*** GIVEN RECORDS ***

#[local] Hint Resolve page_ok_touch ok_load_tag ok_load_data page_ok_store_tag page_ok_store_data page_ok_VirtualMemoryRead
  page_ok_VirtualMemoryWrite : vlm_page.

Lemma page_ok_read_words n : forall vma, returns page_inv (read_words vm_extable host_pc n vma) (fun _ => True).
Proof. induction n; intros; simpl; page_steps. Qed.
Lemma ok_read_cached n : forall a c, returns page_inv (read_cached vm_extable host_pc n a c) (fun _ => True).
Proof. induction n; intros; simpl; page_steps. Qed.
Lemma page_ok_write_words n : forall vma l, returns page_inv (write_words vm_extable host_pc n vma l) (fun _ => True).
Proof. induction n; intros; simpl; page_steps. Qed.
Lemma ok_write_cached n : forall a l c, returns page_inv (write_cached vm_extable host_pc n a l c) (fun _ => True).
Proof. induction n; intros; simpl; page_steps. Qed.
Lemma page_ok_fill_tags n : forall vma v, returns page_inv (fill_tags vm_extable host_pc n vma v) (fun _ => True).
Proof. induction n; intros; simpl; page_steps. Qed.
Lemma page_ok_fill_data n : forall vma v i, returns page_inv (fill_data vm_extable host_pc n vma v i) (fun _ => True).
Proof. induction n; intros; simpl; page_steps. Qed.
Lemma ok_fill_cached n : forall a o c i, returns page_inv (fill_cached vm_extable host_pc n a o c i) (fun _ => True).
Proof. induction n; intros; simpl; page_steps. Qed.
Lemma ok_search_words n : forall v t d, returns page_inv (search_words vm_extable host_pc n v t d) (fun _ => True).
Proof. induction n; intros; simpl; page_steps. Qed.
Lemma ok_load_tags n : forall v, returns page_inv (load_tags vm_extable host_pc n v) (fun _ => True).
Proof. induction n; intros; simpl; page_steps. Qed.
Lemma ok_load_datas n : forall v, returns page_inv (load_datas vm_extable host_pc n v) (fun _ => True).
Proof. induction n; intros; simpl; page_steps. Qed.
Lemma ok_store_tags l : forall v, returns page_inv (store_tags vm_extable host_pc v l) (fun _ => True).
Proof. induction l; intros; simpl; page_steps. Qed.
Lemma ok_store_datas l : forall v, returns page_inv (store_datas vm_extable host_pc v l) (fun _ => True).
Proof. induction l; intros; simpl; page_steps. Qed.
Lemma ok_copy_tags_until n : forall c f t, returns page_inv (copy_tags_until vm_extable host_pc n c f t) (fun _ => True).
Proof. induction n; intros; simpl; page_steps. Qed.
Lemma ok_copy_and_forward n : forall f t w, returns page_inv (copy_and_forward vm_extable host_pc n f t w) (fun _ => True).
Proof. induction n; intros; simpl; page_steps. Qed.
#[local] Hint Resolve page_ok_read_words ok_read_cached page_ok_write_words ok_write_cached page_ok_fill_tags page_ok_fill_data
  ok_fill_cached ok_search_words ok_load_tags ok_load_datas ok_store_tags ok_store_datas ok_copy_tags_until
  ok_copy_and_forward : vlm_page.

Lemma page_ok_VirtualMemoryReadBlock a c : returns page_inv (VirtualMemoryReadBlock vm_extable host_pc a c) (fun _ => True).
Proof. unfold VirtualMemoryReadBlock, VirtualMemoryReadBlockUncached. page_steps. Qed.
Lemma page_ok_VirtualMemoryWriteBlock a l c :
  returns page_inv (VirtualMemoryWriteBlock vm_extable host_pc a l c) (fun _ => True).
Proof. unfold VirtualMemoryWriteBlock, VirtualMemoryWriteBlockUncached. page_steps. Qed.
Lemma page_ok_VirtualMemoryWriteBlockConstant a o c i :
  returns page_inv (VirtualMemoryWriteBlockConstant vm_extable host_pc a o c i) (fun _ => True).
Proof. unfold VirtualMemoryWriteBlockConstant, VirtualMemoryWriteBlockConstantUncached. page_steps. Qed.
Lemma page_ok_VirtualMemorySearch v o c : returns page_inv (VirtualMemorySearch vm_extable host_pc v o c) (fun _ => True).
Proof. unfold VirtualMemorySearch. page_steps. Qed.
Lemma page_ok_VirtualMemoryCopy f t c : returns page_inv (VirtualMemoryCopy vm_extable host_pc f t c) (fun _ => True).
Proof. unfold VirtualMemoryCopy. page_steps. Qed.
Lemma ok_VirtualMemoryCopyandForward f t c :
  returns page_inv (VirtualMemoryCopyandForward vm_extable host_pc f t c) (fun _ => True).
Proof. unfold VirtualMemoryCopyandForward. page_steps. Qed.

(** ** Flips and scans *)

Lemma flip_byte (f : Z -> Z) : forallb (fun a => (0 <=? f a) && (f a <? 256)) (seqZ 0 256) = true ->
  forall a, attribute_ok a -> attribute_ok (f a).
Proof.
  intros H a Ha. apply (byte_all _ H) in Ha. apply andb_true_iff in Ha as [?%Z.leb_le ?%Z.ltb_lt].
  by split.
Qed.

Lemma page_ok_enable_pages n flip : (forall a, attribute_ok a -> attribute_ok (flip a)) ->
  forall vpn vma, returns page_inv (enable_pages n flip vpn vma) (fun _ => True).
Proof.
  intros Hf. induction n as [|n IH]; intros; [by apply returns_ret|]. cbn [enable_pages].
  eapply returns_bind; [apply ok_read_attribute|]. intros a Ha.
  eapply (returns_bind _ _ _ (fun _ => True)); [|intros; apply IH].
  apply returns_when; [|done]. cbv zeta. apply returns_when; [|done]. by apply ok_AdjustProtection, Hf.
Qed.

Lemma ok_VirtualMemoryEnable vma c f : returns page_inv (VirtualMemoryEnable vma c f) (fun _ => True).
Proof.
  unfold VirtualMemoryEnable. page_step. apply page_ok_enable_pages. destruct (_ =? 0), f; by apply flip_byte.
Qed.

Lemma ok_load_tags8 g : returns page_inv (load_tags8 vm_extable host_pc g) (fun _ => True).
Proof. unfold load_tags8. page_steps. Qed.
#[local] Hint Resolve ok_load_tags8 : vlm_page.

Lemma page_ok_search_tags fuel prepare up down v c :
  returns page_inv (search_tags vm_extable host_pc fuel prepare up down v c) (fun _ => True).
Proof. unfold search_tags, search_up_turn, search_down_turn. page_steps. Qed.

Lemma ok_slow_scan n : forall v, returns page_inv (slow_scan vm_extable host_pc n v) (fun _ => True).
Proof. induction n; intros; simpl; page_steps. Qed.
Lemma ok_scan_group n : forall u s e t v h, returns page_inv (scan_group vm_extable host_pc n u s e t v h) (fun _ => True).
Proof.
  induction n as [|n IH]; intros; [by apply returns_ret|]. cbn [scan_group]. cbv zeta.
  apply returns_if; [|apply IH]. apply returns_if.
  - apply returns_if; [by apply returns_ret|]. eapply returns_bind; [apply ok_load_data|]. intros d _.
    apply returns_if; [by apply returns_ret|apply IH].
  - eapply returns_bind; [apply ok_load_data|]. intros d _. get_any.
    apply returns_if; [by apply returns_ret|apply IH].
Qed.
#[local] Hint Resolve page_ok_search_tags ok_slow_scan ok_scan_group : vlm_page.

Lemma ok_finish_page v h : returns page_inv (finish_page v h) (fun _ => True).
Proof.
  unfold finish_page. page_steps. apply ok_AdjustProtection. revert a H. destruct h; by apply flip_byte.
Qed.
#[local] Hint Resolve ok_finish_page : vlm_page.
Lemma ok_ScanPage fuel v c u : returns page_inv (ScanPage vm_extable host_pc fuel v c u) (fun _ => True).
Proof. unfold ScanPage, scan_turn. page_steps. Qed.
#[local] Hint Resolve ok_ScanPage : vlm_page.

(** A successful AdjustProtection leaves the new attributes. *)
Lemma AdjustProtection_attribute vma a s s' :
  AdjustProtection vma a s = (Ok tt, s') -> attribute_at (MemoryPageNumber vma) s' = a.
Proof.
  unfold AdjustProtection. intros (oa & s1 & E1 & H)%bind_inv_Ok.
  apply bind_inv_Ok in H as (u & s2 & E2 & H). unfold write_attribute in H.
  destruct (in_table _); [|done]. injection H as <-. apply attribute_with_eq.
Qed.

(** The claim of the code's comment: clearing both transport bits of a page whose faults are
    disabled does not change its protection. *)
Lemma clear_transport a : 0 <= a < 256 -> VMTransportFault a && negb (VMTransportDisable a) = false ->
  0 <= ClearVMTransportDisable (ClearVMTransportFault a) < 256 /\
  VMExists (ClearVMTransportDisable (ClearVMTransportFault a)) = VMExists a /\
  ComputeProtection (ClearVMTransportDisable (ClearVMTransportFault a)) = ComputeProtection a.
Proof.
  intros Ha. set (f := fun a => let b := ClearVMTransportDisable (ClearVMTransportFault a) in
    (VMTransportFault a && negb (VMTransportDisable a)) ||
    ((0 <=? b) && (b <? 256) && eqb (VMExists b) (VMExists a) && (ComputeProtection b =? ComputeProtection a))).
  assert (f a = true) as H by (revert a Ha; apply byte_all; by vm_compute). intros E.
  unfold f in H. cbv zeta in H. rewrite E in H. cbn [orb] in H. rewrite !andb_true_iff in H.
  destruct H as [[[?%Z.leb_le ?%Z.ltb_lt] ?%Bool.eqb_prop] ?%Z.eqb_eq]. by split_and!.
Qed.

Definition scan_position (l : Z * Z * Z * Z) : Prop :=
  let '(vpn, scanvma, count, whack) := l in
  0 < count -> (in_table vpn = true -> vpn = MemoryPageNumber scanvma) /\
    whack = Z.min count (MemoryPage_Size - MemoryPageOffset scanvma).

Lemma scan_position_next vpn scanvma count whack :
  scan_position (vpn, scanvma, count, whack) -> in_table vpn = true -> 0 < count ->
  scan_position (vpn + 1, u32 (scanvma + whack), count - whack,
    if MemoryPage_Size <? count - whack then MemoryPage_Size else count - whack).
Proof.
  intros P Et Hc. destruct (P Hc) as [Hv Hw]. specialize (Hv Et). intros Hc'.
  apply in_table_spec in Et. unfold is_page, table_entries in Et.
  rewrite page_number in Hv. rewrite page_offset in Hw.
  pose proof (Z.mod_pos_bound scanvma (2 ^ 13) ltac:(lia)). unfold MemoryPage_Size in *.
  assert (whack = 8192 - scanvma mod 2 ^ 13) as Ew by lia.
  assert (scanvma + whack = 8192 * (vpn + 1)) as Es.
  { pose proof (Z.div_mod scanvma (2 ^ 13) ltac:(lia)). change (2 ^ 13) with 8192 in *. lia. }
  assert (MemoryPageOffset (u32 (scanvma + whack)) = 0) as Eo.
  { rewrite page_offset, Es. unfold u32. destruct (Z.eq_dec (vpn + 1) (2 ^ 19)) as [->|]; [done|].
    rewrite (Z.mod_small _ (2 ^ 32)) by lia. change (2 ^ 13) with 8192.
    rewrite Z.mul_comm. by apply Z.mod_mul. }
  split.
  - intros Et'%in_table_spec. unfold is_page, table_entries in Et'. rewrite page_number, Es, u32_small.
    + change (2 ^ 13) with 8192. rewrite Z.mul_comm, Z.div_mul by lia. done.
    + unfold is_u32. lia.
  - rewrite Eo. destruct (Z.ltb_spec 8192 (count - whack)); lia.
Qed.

*** End of GIVEN RECORDS ***

▸ **INSTRUCTIONS FOR THE TASK**:
Starting with the line that holds "scan_position (vpn, scanvma, count, whack)" and ending with the line that holds "assert (whack = 8192", retype every line in the data above exactly, and nothing else.

▸ **WRITTEN SOLUTION**:
  scan_position (vpn, scanvma, count, whack) -> in_table vpn = true -> 0 < count ->
  scan_position (vpn + 1, u32 (scanvma + whack), count - whack,
    if MemoryPage_Size <? count - whack then MemoryPage_Size else count - whack).
Proof.
  intros P Et Hc. destruct (P Hc) as [Hv Hw]. specialize (Hv Et). intros Hc'.
  apply in_table_spec in Et. unfold is_page, table_entries in Et.
  rewrite page_number in Hv. rewrite page_offset in Hw.
  pose proof (Z.mod_pos_bound scanvma (2 ^ 13) ltac:(lia)). unfold MemoryPage_Size in *.
  assert (whack = 8192 - scanvma mod 2 ^ 13) as Ew by lia.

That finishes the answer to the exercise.